I while back I used Snapz Pro to grab screenshots because it has the ability to select the window and add a nice drop shadow. A few years ago I stopped updating it because it broke in every new version of the Mac OS. But I really liked that feature. Is there another utility that does the same thing?
Clarify (http://clarify-it.com) sometimes gets recommended as an alternative for my solution - but I stand by the belief they have different behaviors and are for different situations. It can screenshot, annotate, and export to PDF.
Screen shots:
a. cmd-shift-3 create a screen-shot and put it in the Clipboard
b. cmd-3 create a screen-shot and save it in the Desktop folder (Screen Shot .png / Capture de?cran 2016-07-29 a? 09.14.25.png)
For cmd-4 / cmd-shift-4: same as cmd-3 / cmd-shift-3 +:
If you press the space bar and click: make a screen shot of the clicked window * and save it to disk (same location/name as cmd-shift-3)
If you select a screen area, you will get this area.
For notation:
Preview is your friend.

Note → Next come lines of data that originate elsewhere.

(* ===== verification/Evolution.v ===== *)
(** * How the cells of a session and its sessions evolve

    The tracked requests, issuances and raw connections of a session and its contexts:
    what any step may do to one of them, and what it may not once the session's
    authority is gone. Every move of a broker only lets its sessions evolve: identifiers
    keep what they name, terminal things stay as they are, authority that is gone stays
    gone, and without authority nothing is dispatched, completed or published. *)
From S2P Require Import Prelude Protocol Ids Json Tools Address Catalog Profile Observe.
From S2P Require Import Secrets Redaction Cookies Flow Operation Guard Lifecycle.
From S2P Require Import Endpoint TcpPolicy.
From S2P Require Import Stream Relay TcpState Config Session Vault Broker.

(** ** Maps of cells *)

Section Cells.
Context {A : Type}.

(** A cell keeps its key; a new one is born; none disappears. *)
Definition cells_step (R : A -> A -> Prop) (born : string -> A -> Prop) (m m' : gmap string A) : Prop :=
  forall i, match m !! i, m' !! i with
       | Some x, Some y => R x y
       | None, Some y => born i y
       | None, None => True
       | Some _, None => False
       end.

Lemma cells_refl (R : A -> A -> Prop) born m : (forall x, R x x) -> cells_step R born m m.
Proof. intros Hr i. by destruct (m !! i). Qed.

Lemma cells_trans (R1 R2 R : A -> A -> Prop) (b1 b2 b : string -> A -> Prop) m1 m2 m3 :
  (forall x y z, R1 x y -> R2 y z -> R x z) -> (forall i x y, b1 i x -> R2 x y -> b i y) ->
  (forall i x, b2 i x -> b i x) ->
  cells_step R1 b1 m1 m2 -> cells_step R2 b2 m2 m3 -> cells_step R b m1 m3.
Proof.
  intros Ht Hb1 Hb2 K1 K2 i. specialize (K1 i). specialize (K2 i).
  destruct (m1 !! i), (m2 !! i), (m3 !! i); naive_solver.
Qed.

Lemma cells_insert (R : A -> A -> Prop) (born : string -> A -> Prop) m i y : (forall x, R x x) ->
  match m !! i with Some x => R x y | None => born i y end -> cells_step R born m (<[i := y]> m).
Proof.
  intros Hr Hi j. destruct (decide (i = j)) as [<-|Hn].
  - rewrite lookup_insert_eq. by destruct (m !! i).
  - rewrite lookup_insert_ne by done. by destruct (m !! j).
Qed.

Lemma cells_fmap (R : A -> A -> Prop) born m f : (forall x, R x (f x)) -> cells_step R born m (f <$> m).
Proof. intros Hf i. rewrite lookup_fmap. by destruct (m !! i); cbn. Qed.

Lemma cells_Some (R : A -> A -> Prop) born m m' i x : cells_step R born m m' -> m !! i = Some x ->
  exists y, m' !! i = Some y /\ R x y.
Proof. intros K Hx. specialize (K i). rewrite Hx in K. destruct (m' !! i) as [y|]; [by exists y|done]. Qed.
End Cells.

Section Steps.
Context (alive : bool).

(** ** One cell *)

(** A request keeps its identity and a terminal status; only under authority is it
    dispatched or completed. *)
Record item_step (o o' : Operation) : Prop := {
  is_request : op_request o' = op_request o;
  is_id : status_request_id (op_status o') = status_request_id (op_status o);
  is_final : terminal (op_state o) = true -> op_status o' = op_status o;
  is_authority : op_state o' ∈ [Dispatching; Completed] -> op_state o' = op_state o \/ alive = true }.
Record item_born (id : string) (o : Operation) : Prop := {
  ib_id : request_id (op_request o) = id;
  ib_status : status_request_id (op_status o) = id;
  ib_state : op_state o ∈ [Dispatching; Completed] -> alive = true }.

(** What an issuance says is what it has: a result exactly when it is over, and a
    context exactly when it completed. *)
Definition issuance_says (i : Issuance) : Prop :=
  (terminal (state (i_status i)) = true <-> is_Some (i_result i))
  /\ (state (i_status i) = Completed <-> exists k, i_result i = Some (Ok k)).
Record issuance_step (i i' : Issuance) : Prop := {
  ss_request : i_request i' = i_request i;
  ss_id : status_request_id (i_status i') = status_request_id (i_status i);
  ss_final : terminal (state (i_status i)) = true -> i' = i;
  ss_says : issuance_says i -> issuance_says i';
  ss_authority : state (i_status i') = Completed -> i' = i \/ alive = true }.
Record issuance_born (id : string) (i : Issuance) : Prop := {
  sb_id : get_login_request_id (i_request i) = id;
  sb_status : status_request_id (i_status i) = id;
  sb_says : issuance_says i;
  sb_state : state (i_status i) = Completed -> alive = true }.

(** A context that lost its authority stays as bare as it is. *)
Definition binding_step (b b' : Binding) : Prop :=
  b' = b \/ (b_cancelled b' = true /\ bare (b_state b')) \/ (alive = true /\ b_cancelled b' = false).
Definition binding_born (k : string) (b : Binding) : Prop :=
  alive = true /\ (b_cancelled b = true -> bare (b_state b)).
Lemma core_move_accounted h a c m : host_ok h -> host_cores h !! a = Some c ->
  accounted h a c (core_move (R := R) request_size h a c m).
Proof.
  intros Hh Ha. destruct m as [early flow r|early flow r|early r|id prepared|id|id|n|i|early r random|k|item|k|id k g m|id k g|id m];
    cbn [core_move].
  - by apply begin_execute_accounted.
  - by apply admit_tcp_accounted.
  - by apply begin_issue_accounted.
  - by apply publish_accounted.
  - apply accounted_same; [done|done|apply abandon_step|apply abandon_same].
  - by apply cancel_accounted.
  - by apply reserve_accounted.
  - by apply release_accounted.
  - by apply search_accounted.
  - apply accounted_same; [done|done|apply check_context_step|apply check_context_same].
  - apply accounted_same; [done|done|apply invalidate_item_step|apply same_contexts, dom_fmap_L].
  - apply accounted_same; [done|done|apply logout_step|apply logout_same].
  - assert (Hg : forall o b, let g0 := with_shared g (mkShared (core_authority h c) o b) in
      guard_step g0 (if own_step o m then do_move g0 m else g0)).
    { intros o b g0. destruct (own_step o m) eqn:Hm; [by apply do_move_step|by apply guard_step_shared]. }
    apply accounted_same; [done|done|by apply on_guard_step|by apply on_guard_same].
  - apply accounted_same; [done|done|apply on_guard_step|apply on_guard_same]; intros o b; apply guard_drop_step.
  - destruct (ops_streams (ops c) !! id) as [s|] eqn:Hs; [|by apply accounted_refl].
    destruct (own_conn_step m) eqn:Hm; [|by apply accounted_refl].
    apply accounted_same; [done|done| |apply same_streams, dom_insert_lookup_L; by exists s].
    apply (step_stream _ _ _ _ s); [done|]. by apply conn_move_step.
Qed.

Lemma Core_new_ok (h : Ht) id o : valid_options (host_configuration h) o = true ->
  let c := Core_new (F := F) id o (host_now h) in
  filed (host_configuration h) c /\ counted_ok c /\ valid_options (host_configuration h) (core_options c) = true.
Proof.
  intros Ho. cbn zeta. split; [by constructor|]. split; [|done].
  constructor; cbn; try done; unfold session_bytes, approval_bytes; try lia; by rewrite !dom_empty_L.
Qed.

In the image loaded window, click in one of the icons from the right (the suitcase), you reveal a tool bar: use what you need to make your notations.
NOTA: the screen shot feature(s) on WIndows is more or less the same (window / full screen) and there is another way that I forgot because it does not saved the HiDPI screen and I stopped using it.

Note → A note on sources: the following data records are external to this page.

(** C31: the decoder of an upstream's event stream reads what the format says. However
    a stream is chunked, every push succeeds exactly when no chunk is too large and the
    text is within the limits of the decoder; the messages are then those of the blocks
    of the whole text, and the stream is complete exactly when nothing follows its last
    block but comments and unknown fields. *)
Theorem sse_reads_text chunks :
  match sse_run SseDecoder_default chunks with
  | Some (d, ms) =>
      Forall (fun c => len c <= MAX_REQUEST) chunks /\ Acceptable (mjoin chunks)
      /\ ms = text_messages (mjoin chunks)
      /\ (sse_finish d = Ok tt <->
          (text_lines [] (mjoin chunks)).2 = []
          /\ values "data" (text_blocks (mjoin chunks)).2 = []
          /\ values "event" (text_blocks (mjoin chunks)).2 = [])
  | None => ~ (Forall (fun c => len c <= MAX_REQUEST) chunks /\ Acceptable (mjoin chunks))
  end.
Proof.
  rewrite sse_run_loop by done. set (text := mjoin chunks). cbn [SseDecoder_default sse_bytes].
  destruct (forallb _ chunks) eqn:Hc; cbn [andb].
  2: { intros [Hall _]. apply not_true_iff_false in Hc. apply Hc, forallb_Forall.
       eapply Forall_impl; [exact Hall|]. intros c ?. by apply Z.leb_le. }
  apply forallb_Forall in Hc.
  replace (bool_decide (chunks = []) || _) with (len text <=? MAX_RESPONSE).
  2: { destruct chunks; [done|]. by rewrite bool_decide_false. }
  destruct (Z.leb_spec (len text) MAX_RESPONSE) as [Ht|Ht]; [|intros [_ [? _ _ _ _]]; lia].
  pose proof (sse_loop_reads text _ _ (default_between text Ht)) as Hr. unfold loop_reads in Hr.
  pose proof (sse_loop_bytes text SseDecoder_default 0) as (_ & _ & Hf).
  destruct (sse_loop SseDecoder_default text) as [d [ms|e]].
  2: { intros [_ Ha]. apply acceptable_read in Ha as [_ Ha]. rewrite Hr in Ha. by destruct Ha. }
  destruct Hr as (block & Hread & [Hrd _ _] & Hcur). split; [|split; [|split]].
  - eapply Forall_impl; [exact Hc|]. intros c ?. by apply Z.leb_le.
  - apply acceptable_read. split; [done|]. by rewrite Hread.
  - by apply read_text_default in Hread as [-> _].
  - apply read_text_default in Hread as [_ ->].
    replace (sse_finish (with_bytes d _)) with (sse_finish d) by (by destruct d).
    rewrite (sse_finish_ok _ _ Hrd), Hcur; [done|exact Hf].
Qed.
(* ===== verification/McpSession.v ===== *)
(** * Remote MCP: the life of a session and its contract

    What a private upstream session promises its owner, without headers, bodies, flags
    or clocks: which exchanges may begin in which phase, how each one ends, and what the
    end of the session leaves.

    The implementation that keeps it: a context with what its owner holds (exchanges,
    decoders, completions, pings), under any sequence of its operations, and a ghost log
    of what each did in the terms of the contract. *)
From S2P Require Import Prelude Protocol McpMessage McpContext.

(** ** The contract *)

(** The phase, the live exchanges with their methods and whether they were stopped, in
    the order of their serials, and the next serial. *)
Record Conversation := mkConversation {
  phase : State; live_exchanges : list (Z * (Method * bool)); issued : Z }.

Inductive Event :=
  | Began (serial : Z) (method : Method)
  | Stopped (serial : Z)
  | Committed (serial : Z) (method : Method)
  | Refused (serial : Z)
  | Retired (serial : Z)
  | Ended
  | ClosedBy (cleanup : bool).

Definition handshake (m : Method) : bool := bool_decide (m ∈ [Initialize; Initialized]).

(** Who may begin: the handshake once and in order, tools only after it, control
    messages at any time after its start. *)
Definition admits (v : Conversation) (m : Method) : Prop :=
  match m with
  | Initialize => phase v = SNew
  | Initialized => phase v = SAwaitingInitialized /\ Forall (fun x => x.2.1 <> Initialized) (live_exchanges v)
  | Ping | Cancel => phase v <> SNew /\ over (phase v) = false
  | List | Call => phase v = SReady
  end.

Definition busy (v : Conversation) (control : bool) : Z :=
  len (List.filter (fun x => Bool.eqb (is_control x.2.1) control) (live_exchanges v)).
Definition room (v : Conversation) (m : Method) : Prop :=
  busy v (is_control m) < (if is_control m then 2 else 8).

Definition stop (s : Z) (l : list (Z * (Method * bool))) : list (Z * (Method * bool)) :=
  map (fun x => if x.1 =? s then (x.1, (x.2.1, true)) else x) l.
Definition retire (s : Z) (l : list (Z * (Method * bool))) : list (Z * (Method * bool)) :=
  List.filter (fun x => negb (x.1 =? s)) l.

Definition phase_after (m : Method) (p : State) : State :=
  match m with Initialize => SAwaitingInitialized | Initialized => SReady | _ => p end.
Definition ended (v : Conversation) : Conversation :=
  mkConversation (if bool_decide (phase v = SClosed) then SClosed else SInvalid) [] (issued v).

Inductive Converse : Conversation -> Event -> Conversation -> Prop :=
  | CvBegin v m : admits v m -> issued v <= 4096 -> room v m ->
      Converse v (Began (issued v) m)
        (mkConversation (if bool_decide (m = Initialize) then SInitializing else phase v)
           (live_exchanges v ++ [(issued v, (m, false))]) (issued v + 1))
  | CvStop v s m : (s, (m, false)) ∈ live_exchanges v -> handshake m = false ->
      Converse v (Stopped s) (mkConversation (phase v) (stop s (live_exchanges v)) (issued v))
  | CvCommit v s m : (s, (m, false)) ∈ live_exchanges v ->
      Converse v (Committed s m) (mkConversation (phase_after m (phase v)) (retire s (live_exchanges v)) (issued v))
  | CvRefuse v s : (s, (Initialize, false)) ∈ live_exchanges v -> Converse v (Refused s) (ended v)
  | CvRetire v s m b : (s, (m, b)) ∈ live_exchanges v -> handshake m = false ->
      Converse v (Retired s) (mkConversation (phase v) (retire s (live_exchanges v)) (issued v))
  | CvEnd v : Converse v Ended (ended v)
  | CvClose v cleanup : (cleanup = true -> phase v = SAwaitingInitialized \/ phase v = SReady) ->
      Converse v (ClosedBy cleanup) (mkConversation SClosed [] (issued v)).
(* ===== verification/McpSafety.v ===== *)
(** * Remote MCP: a session is a conversation

    The invariant of a session with its exchanges, and the refinement: what the log says
    an operation did is what the contract of [McpSession] allows. *)
From Stdlib Require Import Sorting.Sorted.
From S2P Require Import Prelude Protocol Ids Json Tools Catalog Profile Secrets Redaction Injection.
From S2P Require Import Sse McpWire McpMessage McpCustody McpHeaders McpContext McpSession.
(* ===== verification/McpCapacity.v ===== *)
(** * Remote MCP: capacity comes back, pings are answered once

    Every pending exchange of a session is one its owner holds, so that an owner who
    gives its exchanges up has the whole capacity of the session again. Along any run of
    a session, the pings read from a response carry the identity of its decoder and
    pairwise different identifiers, and an answered ping is not answered again. *)
From S2P Require Import Prelude Protocol Ids Json Tools Catalog Profile Secrets Redaction Injection.
From S2P Require Import Sse McpWire McpMessage McpCustody McpHeaders McpContext McpSession McpSafety McpLife.

(** The owner completes an exchange with its own completion. *)
Definition paired `{Base64} `{HttpMessage} `{JsonText} `{Rmcp} (w : World) (m : SessionMove) : bool :=
  match m with
  | OComplete i k _ =>
      match w_exchanges w !! i, w_completions w !! k with
      | Some e, Some cm => ex_serial e =? cm_serial cm
      | _, _ => true
      end
  | _ => true
  end.
Fixpoint paired_run `{Base64} `{HttpMessage} `{JsonText} `{Rmcp} (w : World) (ms : list SessionMove) : bool :=
  match ms with
  | [] => true
  | m :: rest => paired w m && paired_run (do_move_session w m) rest
  end.

Section Capacity.
Context `{Base64} `{HttpMessage} `{JsonText} `{Rmcp}.

(** The entry of a serial, if it is still pending, is of a response that started. *)
Definition started_at (c : Context) (binding : nat) (s : Z) : Prop :=
  binding = cx_binding c /\ s < cx_next c /\ forall p, pending_get s (cx_pending c) = Some p -> pd_started p = true.

Record Tracked (w : World) : Prop := {
  tk_alive : Alive w;
  tk_held s p : pending_get s (cx_pending (w_cx w)) = Some p -> exists e, e ∈ w_exchanges w /\ ex_serial e = s;
  tk_decoders : Forall (fun d => started_at (w_cx w) (rd_binding d) (rd_serial d)) (w_decoders w);
  tk_completions : Forall (fun k => started_at (w_cx w) (cm_binding k) (cm_serial k)) (w_completions w) }.

Lemma started_evolves c c' binding s : Evolves c c' -> started_at c binding s -> started_at c' binding s.
Proof.
  intros He (Hb & Hs & Hp). split; [by rewrite (ev_binding _ _ He)|]. split; [pose proof (ev_next _ _ He); lia|].
  intros p Hg. destruct (ev_pending _ _ He s p Hs Hg) as (q & Hq & Himp). by apply Himp, Hp.
Qed.

Lemma tracked_by w m : let w' := do_move_session w m in Tracked w ->
  Evolves (w_cx w) (w_cx w') ->
  (forall s, cx_next (w_cx w) <= s < cx_next (w_cx w') -> exists e, e ∈ w_exchanges w' /\ ex_serial e = s) ->
  (forall e, e ∈ w_exchanges w -> e ∈ w_exchanges w' \/ pending_get (ex_serial e) (cx_pending (w_cx w')) = None) ->
  Forall (fun d => d ∈ w_decoders w \/ started_at (w_cx w') (rd_binding d) (rd_serial d)) (w_decoders w') ->
  Forall (fun k => k ∈ w_completions w \/ started_at (w_cx w') (cm_binding k) (cm_serial k)) (w_completions w') ->
  Tracked w'.
Proof.
  intros w' [Ha Hh Hd Hk] He Hnew Hold Hd' Hk'. pose proof (alive_step w m Ha) as Ha'. split.
  - exact Ha'.
  - intros s p Hg. destruct Ha' as [[Hs' _] _]. pose proof (so_entries _ _ _ Hs') as Hen. rewrite Forall_forall in Hen.
    pose proof (en_serial _ _ _ (Hen _ (pending_get_elem _ _ _ Hg))) as Hser. cbn [fst] in Hser.
    destruct (Z.lt_ge_cases s (cx_next (w_cx w))) as [Hlt|Hge]; [|apply Hnew; unfold w'; lia].
    destruct (ev_pending _ _ He s p Hlt Hg) as (q & Hq & _). destruct (Hh s q Hq) as (e & Hin & <-).
    destruct (Hold e Hin) as [?|Hnone]; [by exists e|]. fold w' in Hnone. congruence.
  - rewrite Forall_forall in Hd. eapply Forall_impl; [exact Hd'|]. intros d [Hin|?]; [|done].
    eapply started_evolves; [exact He|]. by apply Hd.
  - rewrite Forall_forall in Hk. eapply Forall_impl; [exact Hk'|]. intros k [Hin|?]; [|done].
    eapply started_evolves; [exact He|]. by apply Hk.
Qed.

There may even be a retarding ability (on both platforms ?) I forgot too.
For LINUX:
A more trained person advice is needed.
PS: most of the time, I use TextEdit (from Apple), Preview and the Finder to create user manuals with rich text and images (rtfd files --> print to pdf) on OS X.
I knew I forgot something !
If the window you click in is not the frontmost window, you can get its contents provided you can click in it ! Isnt it nice ?
OS X.
Cmd-Shift-4 for windows. Fireworks for annotations. Sometimes Layers if I need only parts of the screenshot. ImageAlpha and ImageOptim for making the screenshots smaller.
I’m using Snapz Pro X for many years.
Still works fine for me in every OS X update in the past years.
Ambrosia Software still updates Snapz Pro X (Version 2.6.0 now).
You can also take a look at Ember by Real Mac Software.
The page seems to be unavailable for the moment, but you can still download a trial.
Here is a review of Ember, https://macsources.com/ember-mac
On Windows:
prntscr whole screen(s)
alt+prntscr the front window only
BTW: about screen.
There is a difference wetween OS X and Windows when there is two monitors: on Windows you get one file while on OS X you get two ( a ’ (1)’ suffix is appended in the second file).
I am using ShareX on Windows 10. it doesnt annotate. I grab it then paste it into paint.net and do the work there. I have not found an all-in-one in windows I like.
Sorry, Clarify at http://www.clarify-it.com. I whipped out documentation in almost no time. I already had the screenshots from Snapz Pro (found my license code and updated) but the annotation and editing features were exactly what I was looking for.